Any time I ride the Red Line north of Belmont, I do two things: I whine internally about how far I am from my side of town, and I admire the long stretch of green cemetery that glides past the window in Uptown. In late June, I finally stopped riding by it and stopped in for a visit.
Graceland Cemetery was built before the Civil War, back when it was well outside city limits. Apparently it was a new thing at the time, started by Queen Victoria, to make graveyards less jumbled plots of sadness and more spacious parks for picnicking and dignified visits with the deceased. When I went, it was absolutely empty. Granted, this was during one of those weeklong stretches of 100-degree weather we’ve had this summer, so it wasn’t exactly an ideal time for a stroll.
Still, Sessily and I had a nice time walking down the meandering paths and looking at the various monuments and gravestones. I always thought predominantly Christian graveyards would have a bunch of stone crosses and marble angels, but this one is full of self-important movers and shakers of Chicago, so it’s populated with grandiose tombs and a lot of obelisks.

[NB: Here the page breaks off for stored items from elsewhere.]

(** C10, as the code has it.  [compute_shot_angle] is not total on the
    declared domain: it raises [ZeroDivisionError] exactly at the inputs
    whose divisor, computed in binary64, is zero, and
    (96.53, 50.53406501831425) is such an input in [0, 100] x [0, 100]
    where no angle is returned.  These inputs are not the points with
    mx^2 + cy^2 = (7.32/2)^2: no binary64 input satisfies that
    equation. *)
Theorem compute_shot_angle64_not_total :
  (forall pow2 x y,
     in_domain64 x y ->
     (compute_shot_angle64 pow2 x y = Raise ZeroDivisionError <->
      zero_divisor64 pow2 x y = true)) /\
  (in_domain64 x_vanishing y_vanishing /\
   compute_shot_angle64 sq x_vanishing y_vanishing = Raise ZeroDivisionError /\
   forall a, compute_shot_angle64 sq x_vanishing y_vanishing <> Ok a) /\
  (forall x y : PrimFloat.float,
     ((100 - F2R x) * 105 / 100) ^ 2 + (Rabs (F2R y - 50) * 65 / 100) ^ 2
       <> (7.32 / 2) ^ 2).
Proof.
  split; [intros pow2 x y _; apply compute_shot_angle64_raises |]. split.
  - assert (E : compute_shot_angle64 sq x_vanishing y_vanishing
                = Raise ZeroDivisionError)
      by (apply compute_shot_angle64_raises; exact sq_divisor_vanishes).
    split; [exact in_domain64_vanishing |]. split; [exact E |].
    intros a Ha. rewrite E in Ha. discriminate Ha.
  - intros x y H. apply (exact_divisor_nonzero x y).
    rewrite transform_fst, transform_snd. unfold angle_divisor. lra.
Qed.




(** ** More on the binary64 code path *)

(** What the angle is: for a binary64 shot of the declared domain in front
    of the goal line whose binary64 divisor is not zero,
    [compute_shot_angle] returns
    arctan((t_y + 3.66) / t_x) - arctan((t_y - 3.66) / t_x), the difference
    of the directions of the two posts as seen from the shot, that is,
    the angle the goal mouth subtends. *)
Theorem compute_shot_angle64_subtended
    (pow2 : PrimFloat.float -> PrimFloat.float) (x y : PrimFloat.float) :
  in_domain64 x y -> F2R x < 100 ->
  zero_divisor64 pow2 x y = false ->
  let t_x := fst (transform_coordinates_for_computation (F2R x) (F2R y)) in
  let t_y := snd (transform_coordinates_for_computation (F2R x) (F2R y)) in
  compute_shot_angle64 pow2 x y =
    Ok (atan ((t_y + 7.32 / 2) / t_x) - atan ((t_y - 7.32 / 2) / t_x)).
Proof.
  intros _ Hx Hd t_x t_y.
  rewrite (compute_shot_angle64_returns pow2 x y Hd).
  pose proof (exact_divisor_nonzero x y) as Hreal.
  pose proof (shot_angle_value_exact (F2R x) (F2R y) Hreal) as Hv.
  rewrite (exact_angle_subtended (F2R x) (F2R y) Hx Hreal) in Hv.
  fold t_x t_y in Hv. symmetry. exact Hv.
Qed.

Lemma compute_shot_angle64_subtended_witness :
  let t_x := fst (transform_coordinates_for_computation (F2R x_90) (F2R y_50)) in
  let t_y := snd (transform_coordinates_for_computation (F2R x_90) (F2R y_50)) in
  compute_shot_angle64 sq x_90 y_50 =
    Ok (atan ((t_y + 7.32 / 2) / t_x) - atan ((t_y - 7.32 / 2) / t_x)).
Proof.
  apply (compute_shot_angle64_subtended sq x_90 y_50 in_domain64_90_50);
    [rewrite F2R_x_90; lra | exact sq_divisor_90_50].
Defined.

(** On the declared domain [compute_xg] raises [ZeroDivisionError] exactly
    at the shots whose binary64 divisor is zero, whatever the store holds
    and whichever file is asked for: the angle is computed before the file
    is opened. *)
Theorem compute_xg64_zero_division (fs : store)
    (pow2 : PrimFloat.float -> PrimFloat.float) (xc yc : PrimFloat.float)
    (model_fn model_dir : string) :
  in_domain64 xc yc ->
  (compute_xg64 fs pow2 xc yc model_fn model_dir = Raise ZeroDivisionError <->
   zero_divisor64 pow2 xc yc = true).
Proof.
  intros _. split; [| apply compute_xg64_zero_divisor].
  destruct (zero_divisor64 pow2 xc yc) eqn:Hd; [reflexivity |].
  rewrite (compute_xg64_after_angle pow2 fs _ _ _ _ _
             (compute_shot_angle64_returns pow2 xc yc Hd)).
  unfold pickle_load.
  destruct (fs model_dir model_fn) as [params |];
    [rewrite py_bind_ok | discriminate].
  destruct (series_get_cases params "Intercept") as [[b0 ->] | ->];
    [rewrite py_bind_ok | discriminate].
  destruct (series_get_cases params "dist") as [[b1 ->] | ->];
    [rewrite py_bind_ok | discriminate].
  destruct (series_get_cases params "angle") as [[b2 ->] | ->];
    [rewrite py_bind_ok | discriminate].
  discriminate.
Qed.
(* ===== verification/Address.v ===== *)
(** RPC object addresses (src/rsbinder/src/rpc/address.rs): the 32-byte
    [RpcAddress], its per-session allocation namespaced by connection role,
    and the special transactions of the reserved zero address. *)

From Stdlib Require Import ZArith Lia Strings.Byte.
From stdpp Require Import base list countable.
From S2P Require Import Prelude.

Definition RPC_ADDR_LEN : Z := 32.
Definition RPC_SESSION_ID_NEW : Z := -1.

(** [[u8; 32]] is a list whose length [addr_ok] fixes; every constructor of the
    source yields one. *)
Record RpcAddress : Type := mkAddr { addr_bytes : list byte }.

#[export] Instance RpcAddress_eq_dec : EqDecision RpcAddress.
Proof. solve_decision. Defined.
#[export] Instance RpcAddress_countable : Countable RpcAddress.
Proof. by apply (inj_countable' addr_bytes mkAddr); intros []. Defined.

Inductive AddressSpace : Type :=
| Initiator
| Acceptor.

#[export] Instance AddressSpace_eq_dec : EqDecision AddressSpace.
Proof. solve_decision. Defined.

Definition tag (s : AddressSpace) : byte :=
  match s with
  | Initiator => x01
  | Acceptor => x02
  end.

Definition addr_zero : RpcAddress := mkAddr (zeros RPC_ADDR_LEN).

Definition is_zero (a : RpcAddress) : bool :=
  bool_decide (addr_bytes a = zeros RPC_ADDR_LEN).

(** [RpcAddress::unique]: bump the session counter (wrapping [u64]) and lay out
    [counter:le_u64 | tag | zeros]. Returns the address and the new counter. *)
Definition unique (counter : Z) (space : AddressSpace) : RpcAddress * Z :=
  let counter := wrap_u 64 (counter + 1) in
  (mkAddr (to_le 8 counter ++ [tag space] ++ zeros 23), counter).

Definition as_wire_bytes (a : RpcAddress) : list byte := addr_bytes a.
Definition from_wire_bytes (bs : list byte) : RpcAddress := mkAddr bs.

Inductive SpecialTransaction : Type :=
| GetRoot
| GetMaxThreads
| GetSessionId
| GetFdMode.

#[export] Instance SpecialTransaction_eq_dec : EqDecision SpecialTransaction.
Proof. solve_decision. Defined.

Definition special_code (s : SpecialTransaction) : Z :=
  match s with
  | GetRoot => 0
  | GetMaxThreads => 1
  | GetSessionId => 2
  | GetFdMode => 3
  end.

Definition special_from_code (code : Z) : option SpecialTransaction :=
  if code =? 0 then Some GetRoot
  else if code =? 1 then Some GetMaxThreads
  else if code =? 2 then Some GetSessionId
  else if code =? 3 then Some GetFdMode
  else None.

(** The layout of a minted address. *)
Definition minted (c : Z) (s : AddressSpace) : RpcAddress :=
  mkAddr (to_le 8 c ++ [tag s] ++ zeros 23).

Definition addr_ok (a : RpcAddress) : Prop := zlen (addr_bytes a) = RPC_ADDR_LEN.

(** * Lemmas *)

Lemma addr_zero_ok : addr_ok addr_zero.
Proof. done. Qed.

Lemma minted_ok c s : addr_ok (minted c s).
Proof. unfold addr_ok, minted. simpl. zlens. reflexivity. Qed.

#[export] Hint Resolve addr_zero_ok minted_ok : rsb.

Lemma is_zero_true a : is_zero a = true <-> a = addr_zero.
Proof.
  unfold is_zero, addr_zero. rewrite bool_decide_eq_true.
  destruct a as [bs]. simpl. split; congruence.
Qed.

Lemma minted_byte8 c s : addr_bytes (minted c s) !! 8%nat = Some (tag s).
Proof.
  unfold minted. cbn [addr_bytes]. rewrite lookup_app_r by (rewrite length_to_le; lia).
  by rewrite length_to_le.
Qed.

Lemma minted_nonzero c s : is_zero (minted c s) = false.
Proof.
  apply not_true_iff_false. intros H%is_zero_true.
  pose proof (minted_byte8 c s) as H8. rewrite H in H8. by destruct s.
Qed.

Lemma minted_inj c1 c2 s1 s2 :
  in_u 64 c1 -> in_u 64 c2 -> minted c1 s1 = minted c2 s2 -> c1 = c2 /\ s1 = s2.
Proof.
  intros H1 H2 Heq. split.
  - apply (f_equal addr_bytes) in Heq. unfold minted in Heq. cbn [addr_bytes] in Heq.
    apply app_inj_1 in Heq as [Heq _]; [| by rewrite !length_to_le].
    by apply (to_le_inj_u 8).
  - pose proof (minted_byte8 c1 s1) as E. rewrite Heq, minted_byte8 in E.
    by destruct s1, s2.
Qed.

Lemma unique_minted counter space :
  in_u 64 (counter + 1) ->
  unique counter space = (minted (counter + 1) space, counter + 1).
Proof. intros. unfold unique. by rewrite wrap_u_small. Qed.

(** An address minted by either endpoint is 32 bytes, is never the reserved
    zero address (even when the counter wraps), and two mints give the same
    address only for the same counter value and the same role: the initiator's
    and the acceptor's addresses never collide on one connection. *)
Theorem unique_fresh (c1 c2 : Z) (s1 s2 : AddressSpace) :
  addr_ok (fst (unique c1 s1)) /\
  is_zero (fst (unique c1 s1)) = false /\
  (fst (unique c1 s1) = fst (unique c2 s2) ->
   wrap_u 64 (c1 + 1) = wrap_u 64 (c2 + 1) /\ s1 = s2).
Proof.
  unfold unique. simpl. fold (minted (wrap_u 64 (c1 + 1)) s1).
  fold (minted (wrap_u 64 (c2 + 1)) s2).
  split_and!; [apply minted_ok | apply minted_nonzero |].
  apply minted_inj; by apply wrap_u_range.
Qed.

(** The special-transaction codes decode to exactly the transaction they
    encode, and no other code decodes. *)
Theorem special_code_roundtrip (code : Z) (s : SpecialTransaction) :
  special_from_code code = Some s <-> code = special_code s.
Proof.
  split.
  - unfold special_from_code. intros H. by repeat (case_leb; [by simplify_eq |]).
  - intros ->. by destruct s.
Qed.
Lemma a13_encode_total `{PtrWidth} c m :
  a13_fits c m -> exists bs, @encode_message (A13Codec c) m = Ok bs.
Proof.
  intros (_ & Hp & Hl). destruct m as [t | r | a n]; simpl in *;
    unfold a13_encode_transact, a13_encode_reply, a13_encode_dec_strong;
    rewrite header_fits by (done || lia); cbn [expect_ok]; [| | by eexists].
  - destruct (encode_table_total _ (txn_data t) _ Hp) as [tl ->]. by eexists.
  - destruct (encode_table_total _ (reply_data r) _ Hp) as [tl ->]. by eexists.
Qed.

(** At every protocol version, a typed message that version can carry is
    encoded and decodes to itself: addresses, counters, payload and object
    table included. *)
Theorem a13_message_roundtrip `{PtrWidth} (c : Android13PlusCodec) (m : WireMessage) :
  0 <= version c -> message_typed m -> a13_fits c m ->
  exists bs, @encode_message (A13Codec c) m = Ok bs /\ framed bs /\
             a13_decode_message c bs = Ok m.
Proof.
  intros Hv Ht Hf. destruct (a13_encode_total c m Hf) as [bs E]. exists bs.
  split_and!; [done | by eapply a13_encode_framed |].
  apply a13_roundtrip_lemma; [done | done | | done]. apply Hf.
Qed.

Definition a13_sample : WireMessage :=
  Transact (mkTxn (minted 4294967295 Acceptor) 16777215 1 7 [x01; x02; x03; x04; x05; x06; x07; x08] [0; 4]).
(* ===== verification/UnixSocket.v ===== *)
(** Messages with file descriptors over a Unix socket (src/rsbinder/src/rpc/transport/unix.rs: the sending and
    receiving halves of [UnixTransport]; src/rsbinder/src/rpc/wire_android13.rs:
    [write_aosp_message_with_fds], [read_aosp_message_with_fds]; src/rsbinder/src/rpc/session.rs: [send_msg] and
    [recv_msg] of a session that passes descriptors).

    A stream of the kernel is a list of bytes, and the descriptors of a [sendmsg] travel with its first byte.
    As unix(7) has it, a [recvmsg] returns bytes that were sent by several calls, but its bytes end before it would reach the descriptors
    of a second one. How much a call takes or gives is up to the kernel: the socket has a script with what each call
    will do, in order, and a call beyond the script is [Blocked]. *)

From Stdlib Require Import ZArith Lia Strings.Byte.
From stdpp Require Import base list strings.
From S2P Require Import Prelude Errors Transport Wire WireAndroid13 Profile.

(** * The socket *)

Definition MAX_FDS_PER_FRAME : Z := 64.

(** A byte and the descriptors that arrive with it. *)
Definition item : Type := byte * list Z.

(** What a [sendmsg] and a [recvmsg] do: take or give at most so many bytes, or fail. *)
Inductive SendEvent : Type :=
| Accepts (n : Z)
| SendErrno (e : io_error).

Inductive RecvEvent : Type :=
| Delivers (n : Z)
| RecvErrno (e : io_error).

(** One end: what is to come, what was sent, the scripts, the bytes read beyond a frame ([fd_recv_buf]), the descriptors this end has
    closed, and those the kernel had no room for. *)
Record Socket : Type := mkSocket {
  incoming : list item;
  outgoing : list item;
  sends : list SendEvent;
  recvs : list RecvEvent;
  fd_recv_buf : list byte;
  closed : list Z;
  lost : list Z
}.

(** Why a call has no result: an error, or it waits. *)
Inductive Stop : Type :=
| Failed (e : RpcError)
| Blocked.

Abbreviation N := (M Socket Stop).

Definition fail {A} (e : RpcError) : N A := throw (Failed e).

(** [OwnedFd::drop] of each. *)
Definition close_fds (fds : list Z) : N unit :=
  modify (fun s => mkSocket (incoming s) (outgoing s) (sends s) (recvs s) (fd_recv_buf s) (closed s ++ fds) (lost s)).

And now, many pictures. Enjoy!
Where it is: 4001 N Clark St., at Irving Park Rd. (there’s only one entrance)
When to go: 8am-4:30pm daily (office is open 9-4 M-F, 10-3 Sat, closed Sun); some tours operate on weekends during the warmer months
What to see: The office just inside the gates has a map and guidebook for sale, but you can also take a couple free pamphlets that show the basic lay of the land and point out some of the more famous monuments in the cemetery.